(Stored data entries)
:::

(** After sorting, the first exon's start or the last exon's end differs from
    the transcript's. *)
Definition extent_disagrees (t : transcript) : Prop :=
  match head (sorted_by key01_le (exons t)), last (sorted_by key01_le (exons t)) with
  | Some first_exon, Some last_exon => first_exon.1 <> start t \/ last_exon.2 <> end_ t
  | _, _ => False
  end.

(** The conditions under which [finalize] is said to fail. *)
Definition invalid (t : transcript) : Prop :=
  exons t = []
  \/ ((1 < length (exons t))%nat /\ strand t = None)
  \/ (combined_utr t <> [] /\ combined_cds t = [])
  \/ some_pair_overlaps (exons t)
  \/ extent_disagrees t
  \/ ((combined_cds t <> [] \/ combined_utr t <> [])
      /\ cdna_length t <> combined_cds_length t + combined_utr_length t).

(** The typed segments from which [finalize] builds the internal ORF. *)
Definition typed_lists (t : transcript) : list typed_segment :=
  map (fun e : segment => (exon, e.1, e.2)) (exons t)
  ++ map (fun c : segment => (CDS, c.1, c.2)) (combined_cds t)
  ++ map (fun u : segment => (UTR, u.1, u.2)) (combined_utr t).

(** [t_raw] with its exons, CDS and UTR stored in another order. *)
Definition t_shuffled : transcript :=
  with_lists [(301, 500); (100, 200)] [(301, 400); (150, 200)]
             [(401, 500); (100, 149)] t_raw.

Definition cds_line : gffLine := mk_gff ["t1"] "CDS" 200 150.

:::

> _TO DO_
Nothing but the exact lines of the data above, from the line containing "t + combined_utr_length t)." through the last, should appear in the answer.

> _REPLY TO THE EXERCISE_
      /\ cdna_length t <> combined_cds_length t + combined_utr_length t).

(** The typed segments from which [finalize] builds the internal ORF. *)
Definition typed_lists (t : transcript) : list typed_segment :=
  map (fun e : segment => (exon, e.1, e.2)) (exons t)
  ++ map (fun c : segment => (CDS, c.1, c.2)) (combined_cds t)
  ++ map (fun u : segment => (UTR, u.1, u.2)) (combined_utr t).

(** [t_raw] with its exons, CDS and UTR stored in another order. *)
Definition t_shuffled : transcript :=
  with_lists [(301, 500); (100, 200)] [(301, 400); (150, 200)]
             [(401, 500); (100, 149)] t_raw.

Definition cds_line : gffLine := mk_gff ["t1"] "CDS" 200 150.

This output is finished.